One of the main benefits of a heated driveway is pretty obvious. You’ll no longer need to shovel snow off your driveway, even on the coldest of winter days. Before discussing the other benefits of a heated driveway, let us first look at how they work.
There are a number of ways to heat your driveway but the most popular options involves an electric radiant heating system similar to that found in indoor floor heating systems. As well as an electric radiant system, the benefits of a heated driveway can also be obtained by installing a hydronic system. Where electric systems use cables to generate heat, hydronic systems pump hot water through plastic tubes to provide you with the benefits of a heated driveway. In either system, the heating elements – that is the cables or pipes – are laid under the surface of the driveway that is then warmed by the radiant heat.
Most heating systems now have an automatic sensor that is triggered by cold weather. Another of the benefits of a heated driveway is that they tend to require far less maintenance, as they are not as prone to the cracking caused by rapid freezing and defrosting. This more than offsets the cost of installation and their running costs.

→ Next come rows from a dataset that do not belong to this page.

Lemma research_agent_start_research_eq env now q uploaded_file s :
  let oc :=
    match uploaded_file with
    | Some f => match loaded_text f with Ok t => Some t | Raise _ => None end
    | None => None
    end in
  let pre :=
    match uploaded_file with
    | Some f =>
        match loaded_text f with
        | Ok _ => []
        | Raise e => [StError ("Error reading file: " +:+ e)]
        end
    | None => []
    end in
  let r := ResearchAgent.run_research env now q oc s in
  exec (ResearchAgent.start_research env now q uploaded_file) s
  = match outcome_of r with
    | Ok _ => (Ok tt, state_of r, pre ++ log_of r)
    | Raise e =>
        (Ok tt, set_research_done true (state_of r),
         pre ++ log_of r ++ [StError ("An error occurred: " +:+ e)])
    end.
Proof.
  cbv zeta.
  assert (Hrun : forall oc pre,
    exec (fun w =>
            try_except
              (called (ResearchAgent.run_research_body env now q oc))
              (fun e =>
                 st_error ("An error occurred: " +:+ e) >>
                 update (set_research_done true))
              {| session := s; events := pre |})
         s
    = match outcome_of (ResearchAgent.run_research env now q oc s) with
      | Ok _ =>
          (Ok tt, state_of (ResearchAgent.run_research env now q oc s),
           pre ++ log_of (ResearchAgent.run_research env now q oc s))
      | Raise e =>
          (Ok tt,
           set_research_done true
             (state_of (ResearchAgent.run_research env now q oc s)),
           pre ++ log_of (ResearchAgent.run_research env now q oc s) ++
             [StError ("An error occurred: " +:+ e)])
      end).
  { intros oc pre. unfold ResearchAgent.run_research.
    unfold exec, try_except, called, state_of, log_of, outcome_of.
    rewrite research_agent_body_log_frame.
    destruct (ResearchAgent.run_research_body env now q oc
                {| session := s; events := [] |})
      as [[a|e|] w']; simpl.
    - reflexivity.
    - unfold bind, st_error, emit, update. simpl.
      rewrite <- app_assoc. reflexivity.
    - reflexivity. }
  unfold ResearchAgent.start_research, loaded_text,
    ResearchAgent.extract_pdf_text, ResearchAgent.extract_text_file.
  destruct uploaded_file as [f|].
  - destruct (String.eqb (type f) "application/pdf").
    + destruct (as_pdf f) as [pages|e].
      * destruct (extract_pages "" pages) as [t|e] eqn:Ep;
          rewrite <- Hrun; unfold exec, bind, try_except, lift, ret,
            update, st_error, emit; simpl; rewrite Ep; reflexivity.
      * rewrite <- Hrun; reflexivity.
    + destruct (as_text f) as [t|e]; rewrite <- Hrun; reflexivity.
  - rewrite <- Hrun. reflexivity.
Qed.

If you want the benefits of a heated driveway but don’t have a lot of money, you are probably best buying an electric system as they are a lot cheaper than an equivalent hydronic system and are easy to install as well.
As well as these benefits of a heated driveway, there are less obvious ones as well. You will no longer have to worry about your family, friends or neighbors slipping on a slippery frozen surface outside your house again. They can also add value to your home, including by preserving the condition of your driveway, and avoid you having to use potentially harmful salts and chemicals on it.
The simplest way to install a heated driveway is in concrete under brick paving stones. They are controlled by a wall-mounted box for electric systems or a small boiler and pump for hydronic ones.